• What you will do
Your task is to copy each line of the records that includes the string "meanwhile".

-.-.-

(** One poll of it: it goes on, or settles the lease. *)
Lemma poll_running l expired i c p i' c' :
  running l i c → incoming_poll_frame expired i c = (p, i', c') →
  same_call i i' c c' ∧ (∀ e, p = Ready (Some (inl e)) → poll_error_ok (ib_deadline_signal i) c expired e) ∧
  ((running l i' c' ∧ cx_events c' ++ start_event i' = cx_events c ++ start_event i ∧ ¬ ends p ∧
    ∀ ps upper, verdict (ib_bytes_read i) (p :: ps) upper = verdict (ib_bytes_read i') ps upper) ∨
   (ib_finished i' = true ∧ ends p ∧ let '(f, last) := verdict (ib_bytes_read i) [p] false in
    ib_settled i' = [(f, l)] ∧ cx_events c' = cx_events c ++ start_event i ++ [last])).
Proof.
  intros [Hr Hs Hf Hd]. unfold incoming_poll_frame. rewrite Hf. destruct (poll_deadline expired i c) as [[d i1] c1] eqn:Ed.
  unfold poll_deadline in Ed. destruct (negb (ib_deadline_signal i) || negb expired) eqn:Eg.
  - injection Ed as <- <- <-. destruct (body_poll_frame (ib_inner i)) as [q inner]. destruct q as [[[e|[data|]]|]|].
    + pose proof (failed_finishes l (with_request_committed (with_phase Phase_ResponseBody (from_hyper e)))
        (mkIncoming inner (ib_bytes_read i) (ib_release i) (ib_deadline_signal i) (ib_finished i) (ib_body_started i) (ib_settled i)) c Hr Hs Hf) as Hfail.
      destruct (incoming_finish_with_error _ _ c) as [i2 c2]. intros [= <- <- <-]. destruct Hfail as (? & ? & ? & ?).
      split; [done|]. split; [intros e' [= <-]; left; by eexists|]. right. cbn. split_and!; try done. right. by eexists.
    + unfold ensure_body_started, start_event. cbn [ib_body_started].
      destruct (ib_body_started i) eqn:Es; intros [= <- <- <-]; (split; [done|]); (split; [done|]); left; cbn; rewrite ?Es, ?app_nil_r, <-?app_assoc;
        (split_and!; [by constructor|done|by intros [|[]]|done]).
    + intros [= <- <- <-]. split; [done|]. split; [done|]. left. cbn. split_and!; [by constructor|done|by intros [|[]]|done].
    + unfold incoming_finish_successfully, ensure_body_started, start_event. cbn [ib_finished]. rewrite Hf. cbn [ib_body_started set_finished].
      destruct (ib_body_started i) eqn:Es; cbn; intros [= <- <- <-]; cbn; rewrite ?Hr, ?Hs, <-?app_assoc; (split; [done|]); (split; [done|]); right;
        (split_and!; [done|by left|done|done]).
    + intros [= <- <- <-]. split; [done|]. split; [done|]. left. cbn. split_and!; [by constructor|done|by intros [|[]]|done].
  - apply orb_false_iff in Eg as [Eg Ex]. apply negb_false_iff in Eg, Ex. destruct (Hd Eg) as [dl Hdl]. rewrite Hdl in Ed.
    match type of Ed with context [incoming_finish_with_error ?e _ _] => pose proof (failed_finishes l e i c Hr Hs Hf) as Hfail end.
    destruct (incoming_finish_with_error _ i c) as [i2 c2]. injection Ed as <- <- <-. intros [= <- <- <-].
    destruct Hfail as (? & ? & ? & ?). split; [done|]. split; [intros e [= <-]; right; by eauto|]. right. cbn. split_and!; try done.
    right. by eexists.
Qed.
(** Taking a connection from the pool, by address or coalesced. *)
Lemma taken_ok m n t p' r k :
  machine_ok m → m_tasks m !! n = Some t → t_claim t = No_Claim → well_formed p' →
  match r with
  | None => effect unchanged (m_pool m) p'
  | Some i => pool_has (m_pool m) i ∧ (∃ c, pool_conn (m_pool m) i = Some c ∧ can_acquire c = true) ∧
              effect (at_conn i (snd ∘ try_acquire)) (m_pool m) p'
  end →
  disciplined (claim_of (ref_in p' r)) k →
  machine_ok (go_on n (claim_of (ref_in p' r)) (run_hook (m_pool m) p' k) (set_pool p' m)).
Proof.
  intros Hm Hn Hc Hwf Hr Hk. pose proof (mo_core _ Hm) as Hco. pose proof (claims_lookup m n t Hn) as Hcn. rewrite Hc in Hcn.
  destruct r as [i|].
  - destruct Hr as (Hi & (x0 & Hx0 & Hca) & He). destruct (core_take _ p' _ _ _ n i x0 Hco Hcn Hwf Hi Hx0 Hca He) as (x & Hx & Hop & Hco').
    assert (Hrf : ref_in p' (Some i) = Some (ref_of i x)) by (unfold ref_in; simpl; by rewrite Hx). rewrite Hrf in *.
    eapply go_on_pool; [done|done|done|]. destruct (ef_hooked _ _ _ He) as [l Hl].
    eapply run_hook_disciplined; [done| |done]. intros j <-. by exists x.
  - eapply go_on_pool; [done|done| |by eapply effect_hook]. cbn. rewrite list_insert_id by done. by eapply unchanged_quiet.
Qed.

Lemma exec_ok now n t m m' : machine_ok m → m_tasks m !! n = Some t → exec now n t m = Some m' → machine_ok m'.
Proof.
  intros Hm Hn. pose proof (mo_core _ Hm) as Hco. pose proof (mo_tasks _ Hm n t Hn) as Hd.
  pose proof (claims_lookup m n t Hn) as Hcn.
  assert (Hsame : ∀ k, disciplined (t_claim t) k → machine_ok (go_on n (t_claim t) k m)).
  { intros k Hk. eapply (go_on_same m); try done; [apply Hm|by eauto]. }
  unfold exec. destruct (t_code t) as [e|r e|l|o k|q k|l k|a k|a rp k|i k|route p names streams k|r k|ty k|ty d k];
    cbn [disciplined] in Hd; try done.
  - intros [= <-]. apply Hsame. rewrite Hd. apply loop_disciplined.
  - destruct Hd as [Ho Hk]. pose proof (exec_op_ok now o k m n t Hm Hn Ho Hk) as Hok. destruct (exec_op now o k m). by intros [= <-].
  - destruct Hd as [Hq Hk]. pose proof (exec_query_ok now q k m n t Hm Hn Hq Hk) as Hok. destruct (exec_query now q m). by intros [= <-].
  - intros [= <-]. by apply Hsame.
  - destruct Hd as [Hc Hk]. destruct (take_connection now (m_pool m) a) as [[p' r] h] eqn:E. intros [= <-].
    destruct (take_law _ _ _ _ _ _ (co_wf _ _ _ _ Hco) E). by eapply taken_ok.
  - destruct Hd as [Hc Hk]. destruct (take_coalesced now (m_pool m) a rp) as [p' r] eqn:E. intros [= <-].
    destruct (coalesce_law _ _ _ _ _ _ (co_wf _ _ _ _ Hco) E). by eapply taken_ok.
  - destruct Hd as (r & q & Hc & <- & Ha & Hs). rewrite Hc in *.
    pose proof (core_bind_acquire _ _ _ _ n r q (m_closed m) Hco Hcn) as Hb.
    destruct (binding_acquire (m_closed m) (cr_id r) (m_bindings m)) as [b' result]. destruct Hb as [Hr Hb]. intros [= <-].
    eapply go_on_bindings; [done|done|done|]. by destruct Hr as [->| ->].
  - destruct Hd as [Hc Hk]. rewrite Hc in Hcn. intros [= <-].
    apply (go_on_ok (set_pool _ (set_next (S (m_next m)) m)) n t); [done| |by apply Hm|by apply Hk].
    by apply (core_create (m_pool m) (m_bindings m) (m_next m) (claims m) n).
  - intros [= <-]. pose proof (spawn_ok m (driver_task r) Hm (driver_disciplined r)) as Hm1.
    eapply (go_on_same (set_tasks (m_tasks m ++ [mkTask No_Claim (driver_task r)]) m)); try done.
    + by apply lookup_app_l_Some.
    + apply Hm1.
    + by eauto.
Qed.
Lemma effect_goes_on f m n t p' k :
  (∀ j, steady (f j)) → effect f (m_pool m) p' → (∀ i, removing i (t_code t) → removing i k) →
  tidy (shut (m_pool m)) (published (m_pool m)) No_Claim k →
  goes_on m (set_pool p' m) n t No_Claim (run_hook (m_pool m) p' k).
Proof.
  intros Hf He Hr Hk. pose proof (effect_grows f _ _ Hf He) as Hg. destruct (ef_hooked _ _ _ He) as [l Hl].
  apply goes_on_pool; [done|left; by eapply ef_has| |done|].
  - intros i _ Hi. by apply run_hook_removing, Hr.
  - apply (run_hook_tidy _ _ l); [done|done|]. by eapply task_tidy_mono.
Qed.

Lemma bind_remove_goes_on m n t i k :
  machine_ok m → slots_ok m → m_tasks m !! n = Some t → t_code t = Do (Bind_Remove i) k →
  goes_on m (set_bindings (delete i (m_bindings m)) m) n t (after_op (Bind_Remove i) (t_claim t)) k.
Proof.
  intros Hm Hs Hn Hk. pose proof (so_tidy _ Hs n t Hn) as Ht. unfold task_tidy in Ht. rewrite Hk in Ht. destruct Ht as [Ho Ht].
  apply goes_on_bindings; [| | |cbn [after_op]|done].
  - intros j Hj Hb. destruct (decide (j = i)) as [->|Hne]; [|left; by apply delete_is_Some]. right. destruct Ho as [Ho|[Ho|[_ Ho]]]; [| |done].
    + destruct Ho as (r & s & Hc & <-). pose proof (claims_lookup m n t Hn) as Hcn. rewrite Hc in Hcn.
      by destruct (ck_conn _ _ _ _ _ _ (co_claim _ _ _ _ (mo_core _ Hm) n r false s Hcn)) as (x & _ & _ & ? & _).
    + by apply (shut_not_pooled (m_pool m) i) in Ho; [|apply (co_wf _ _ _ _ (mo_core _ Hm))].
  - intros j. rewrite Hk. by apply removing_next.
  - intros j u r s Hne Hj Hu. apply delete_is_Some. eapply (fresh_elsewhere m n t i k); [done|done|by left|done..].
  - intros r s. case_decide as Hon; [by destruct (t_claim t); intros [= -> -> <-]|]. intros Hc Hg. apply delete_is_Some.
    + intros <-. apply Hon. by rewrite Hc.
    + by eapply so_fresh.
Qed.

Lemma publish_goes_on m n t i k now :
  machine_ok m → slots_ok m → m_tasks m !! n = Some t → t_code t = Do (Pool_Insert i) k → op_ok (Pool_Insert i) (t_claim t) →
  let p' := put_in now (m_pool m) i in
  goes_on m (set_pool p' m) n t (after_op (Pool_Insert i) (t_claim t)) (run_hook (m_pool m) p' k).
Proof.
  intros Hm Hs Hn Hk (r & s & Hc & <-) p'. pose proof (so_tidy _ Hs n t Hn) as Ht. unfold task_tidy in Ht. rewrite Hk in Ht. destruct Ht as [Ho Ht].
  destruct Ho as (r' & s' & Hc' & Hs'). pose proof (claims_lookup m n t Hn) as Hcn. rewrite Hc in *. injection Hc' as <- <-.
  pose proof (mo_core _ Hm) as Hco. destruct (core_publish _ _ _ _ n r s now Hco Hcn) as (Hco' & [l Hl] & Hop).
  destruct (co_claim _ _ _ _ Hco n r false s Hcn) as [(x & Hx & Hp & Hnh & Hox) _ _].
  destruct (put_in_law (m_pool m) now (cr_id r) x (co_wf _ _ _ _ Hco) Hx Hox Hnh) as (Hwf & Hhas & Hcase & _).
  assert (Hg : grows (m_pool m) p').
  { intros j. split; intros (y & Hy & Hq); destruct (Hcase j) as [[E E']|[E _]]; (eexists; split; [unfold p'; by rewrite E, Hy|]); cbn.
    - done.
    - intros Ho. by destruct Ho.
    - destruct Hq; [left; apply E'; by left|by right].
    - right. intros Ho. by destruct Ho. }
  cbn [after_op] in *. rewrite decide_True in * by done. apply goes_on_pool; [done| | |done|].
  - intros j Hj. destruct (Hhas j Hj) as [| ->]; [by left|]. right. eapply so_fresh; [done|done|exact Hc|done].
  - intros j _ Hr. rewrite Hk in Hr. by apply run_hook_removing, (removing_next j (Pool_Insert (cr_id r))).
  - apply (run_hook_tidy _ _ l); [done| |by eapply task_tidy_mono]. intros j <-.
    destruct (ck_conn _ _ _ _ _ _ (co_claim _ _ _ _ Hco' n r true s (list_lookup_insert_eq _ _ _ (lookup_lt_Some _ _ _ Hcn)))) as (y & Hy & _).
    exists y. split; [done|by apply Hop].
Qed.

Lemma deallocate_grows (p : P) i : well_formed p → ¬ published p i → grows p (deallocate p i).
Proof.
  intros Hwf Hi. assert (Hnh : ¬ pool_has p i).
  { intros Hh. destruct (wf_has p i Hwf Hh) as (x & Hx & _). apply Hi. exists x. by split; [|left]. }
  destruct (deallocate_law p i Hwf Hnh) as (_ & Hc & Hh).
  intros j. split; intros (x & Hx & Hq); (assert (j ≠ i) by (intros ->; apply Hi; exists x; by auto)); exists x; rewrite Hc, decide_False by done; [done|].
  by rewrite Hh.
Qed.

Lemma allocate_grows (p : P) i c : well_formed p → pool_conn p i = None → conn_ok c → grows p (allocate p i c).
Proof.
  intros Hwf Hi Hok. destruct (allocate_law p i c Hwf Hi Hok) as (_ & Hc & Hh).
  intros j. split; intros (x & Hx & Hq); (assert (j ≠ i) by congruence); exists x; rewrite Hc, decide_False by done; [done|].
  by rewrite Hh.
Qed.

Lemma fresh_not_published m n r s : machine_ok m → claims m !! n = Some (Claim_ r false s) → ¬ published (m_pool m) (cr_id r).
Proof.
  intros [Hco _] Hn (x & Hx & Hq). destruct (co_claim _ _ _ _ Hco n r false s Hn) as [(y & Hy & _ & Hnh & Ho) _ _].
  assert (y = x) as -> by congruence. by destruct Hq.
Qed.

Lemma op_goes_on now o k m n t :
  machine_ok m → slots_ok m → m_tasks m !! n = Some t → t_code t = Do o k → op_ok o (t_claim t) →
  goes_on m (exec_op now o k m).1 n t (after_op o (t_claim t)) (exec_op now o k m).2.
Proof.
  intros Hm Hs Hn Hk Ho. pose proof (mo_core _ Hm) as Hco. pose proof (claims_lookup m n t Hn) as Hcn.
  pose proof (co_wf _ _ _ _ Hco) as Hwf. pose proof (so_tidy _ Hs n t Hn) as Ht. unfold task_tidy in Ht. rewrite Hk in Ht. destruct Ht as [_ Ht].
  assert (Hrm : (∀ i, o ≠ Pool_Remove i) → ∀ i, removing i (t_code t) → removing i k)
    by (intros Hne i; rewrite Hk; by apply removing_next).
  assert (Hown : ∀ r s, t_claim t = Claim_ r false s → s ≠ Gone → is_Some (m_bindings m !! cr_id r)) by (intros; by eapply so_fresh).
  destruct o as [i p|i|i|i|i|i|i h|i|i|x|]; cbn [exec_op fst snd].
  - destruct Ho as (r & Hc & <- & <-). apply goes_on_bindings; [| by apply Hrm| | |done].
    + left. by apply insert_is_Some.
    + intros. by apply insert_is_Some.
    + rewrite Hc. cbn. rewrite decide_True by done. intros r' s [= <- <-] _. apply lookup_insert_is_Some. by left.
  - by apply bind_remove_goes_on.
  - by apply publish_goes_on.
  - destruct (take_out_law (m_pool m) i Hwf) as (_ & Hni & Hhas & _). pose proof (shift_grows _ _ (take_out_shift _ i Hwf)) as Hg.
    apply goes_on_pool; [done| | | |by eapply task_tidy_mono].
    + intros j [Hj _]%Hhas. by left.
    + intros j [_ Hne]%Hhas. rewrite Hk. apply removing_next. congruence.
    + intros r s. cbn. unfold drop_claim_on. case_decide; [done|]. apply Hown.
  - destruct (degrade_law (m_pool m) i Hwf) as [_ He].
    pose proof (effect_grows _ _ _ (λ j, steady_at i _ j steady_mark) He) as Hg.
    apply goes_on_pool; [done|left; by eapply ef_has|intros j _; by apply Hrm|done|by eapply task_tidy_mono].
  - destruct Ho as (r & Hc & <-). rewrite Hc in Hcn. pose proof (fresh_not_published m n r Gone Hm Hcn) as Hnp.
    assert (Hnh : ¬ pool_has (m_pool m) (cr_id r)).
    { intros Hh. destruct (wf_has _ _ Hwf Hh) as (x & Hx & _). apply Hnp. exists x. by split; [|left]. }
    destruct (deallocate_law (m_pool m) (cr_id r) Hwf Hnh) as (_ & _ & Hhas). pose proof (deallocate_grows _ _ Hwf Hnp) as Hg.
    apply goes_on_pool; [done|intros j Hj%Hhas; by left|intros j _; by apply Hrm| |by eapply task_tidy_mono].
    rewrite Hc. cbn. by rewrite drop_claim_same.
  - apply goes_on_tasks; [done|done| | |apply (kept_abort _ _ (set_handles (<[i := Some h]> (m_handles m)) m))|by apply Hrm|done];
      by destruct (abort_handle_same (m_handles m !! i) (set_handles (<[i := Some h]> (m_handles m)) m)) as (? & ? & _).
  - apply goes_on_tasks; [done|done| | |apply (kept_abort _ _ (set_handles (delete i (m_handles m)) m))|by apply Hrm|done];
      by destruct (abort_handle_same (m_handles m !! i) (set_handles (delete i (m_handles m)) m)) as (? & ? & _).
  - apply goes_on_tasks; [done|done|done|done|apply kept_refl|by apply Hrm|done].
  - apply goes_on_tasks; [done|done|done|done|apply kept_refl|by apply Hrm|done].
  - destruct (prune_law (m_pool m) now Hwf) as [_ He]. cbn in Ho, Ht |- *. rewrite Ho in *.
    by apply (effect_goes_on unchanged); [apply steady_unchanged|done|apply Hrm|].
Qed.
Lemma call_move_ok w v w' : call_ok w → call_move w v = Some w' → call_ok w'.
Proof.
  intros Hw. pose proof Hw as [H1 H2 H3 H4 H5]. unfold call_move. destruct v as [config options now|config options now refused|now expired meanwhile| | | | |].
  - destruct (w_phase w) as [s|d s|t s|e| |e|b|b|b] eqn:Ep; try done. intros [= <-]. unfold execute, mark_executed. rewrite (H4 s eq_refl).
    destruct (build_context _ _ _) as [[]| |]; by constructor.
  - destruct (w_phase w) as [s|d s|t s|e| |e|b|b|b] eqn:Ep; try done. intros [= <-]. unfold enqueue, mark_executed. rewrite (H4 s eq_refl).
    destruct (build_context _ _ _) as [[]| |]; [|by constructor..].
    destruct refused; constructor; cbn; rewrite ?lifecycle_app, ?canceled_count_app, ?H1, ?H2; try done; by destruct (cs_canceled_notified _).
  - intros Hm. apply (poll_call_ok now expired meanwhile w); [done|]. by destruct (w_phase w).
  - destruct (w_phase w) as [s|d s|t s|e| |e|b|b|b] eqn:Ep; try done; intros [= <-];
      rewrite <-(report_nil (set_phase _ w)); apply phase_ok; try done; by rewrite Ep.
  - destruct (w_phase w) as [s|d s|t s|e| |e|b|b|b] eqn:Ep; try done.
    destruct (lifecycle_poll_frame _ b) as [[p b'] evs] eqn:E. intros [= <-].
    destruct (body_poll_ok b (w_frames w) _ p b' evs H5 E) as (E1 & E2 & E3 & E4 & E5 & _). constructor; cbn.
    + rewrite lifecycle_app, H1, E1. simpl. by rewrite E3.
    + rewrite canceled_count_app, H2, E2. lia.
    + done.
    + done.
    + by split.
  - destruct (w_phase w) as [s|d s|t s|e| |e|b|b|b] eqn:Ep; try done. destruct (lifecycle_finish_abandoned _ b) as [b' evs] eqn:E. intros [= <-].
    unfold lifecycle_finish_abandoned in E. destruct H5 as [Hfin _]. apply phase_ok; try done.
    + destruct (lb_finished b); injection E as <- <-; [done|]. by destruct (cs_canceled _).
    + destruct (lb_finished b); injection E as <- <-; [done|]. by destruct (cs_canceled _).
    + rewrite Ep. simpl. destruct (lb_finished b); injection E as <- <-.
      * rewrite app_nil_r. destruct (verdict _); [done|]. by destruct Hfin as [Hfin _]; destruct (Hfin eq_refl).
      * destruct (verdict _); [|done]. destruct Hfin as [_ Hfin]. by specialize (Hfin ltac:(done)).
  - intros [= <-]. by apply (store_flag_ok w true).
  - destruct (w_cancelling w) as [|n] eqn:En; [done|]. destruct (cancel_notify (w_state w)) as [st evs] eqn:E. intros [= <-].
    unfold cancel_notify in E. injection E as <- <-. assert (Hc : cs_canceled (w_state w) = true) by (apply H3; by right). constructor; cbn.
    + rewrite lifecycle_app, H1. destruct (cs_canceled_notified _); by rewrite app_nil_r.
    + rewrite canceled_count_app, H2. by destruct (cs_canceled_notified _).
    + done.
    + intros s Hs. by apply (H4 s).
    + done.
Qed.

Lemma call_run_ok w vs w' : call_ok w → call_run w vs = Some w' → call_ok w'.
Proof.
  revert w; induction vs as [|v vs IH]; intros w Hw; simpl; [by intros [= <-]|].
  intros (w1 & E & Hr)%bind_Some. eapply IH; [|done]. by eapply call_move_ok.
Qed.

(** ** Theorems *)

(** C20.  The listener is told the life of a call once and truthfully: however a call is executed or enqueued,
    polled, canceled from any number of handles and dropped, it hears at most one start, then at most one end - a
    failure with exactly the error the caller got, or the end that the first final frame of the body announced, or, for a
    body dropped early, an end or the cancellation; and of all the cancellations it hears at most one. *)
Theorem call_reported_once (s : S) vs w :
  call_run (new_call s) vs = Some w →
  lifecycle (w_events w) = owed (w_phase w) (w_frames w) ∧
  canceled_count (w_events w) = (if cs_canceled_notified (w_state w) then 1 else 0) ∧
  (cs_canceled_notified (w_state w) = true → cs_canceled (w_state w) = true).
Proof.
  intros Hr. apply call_run_ok in Hr as [H1 H2 H3 _ _]; [|apply new_call_ok]. split_and!; [done|done|]. intros Hn. apply H3. by left.
Qed.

-.-.-

• Answer to this task
  intros Hw. pose proof Hw as [H1 H2 H3 H4 H5]. unfold call_move. destruct v as [config options now|config options now refused|now expired meanwhile| | | | |].
  - intros Hm. apply (poll_call_ok now expired meanwhile w); [done|]. by destruct (w_phase w).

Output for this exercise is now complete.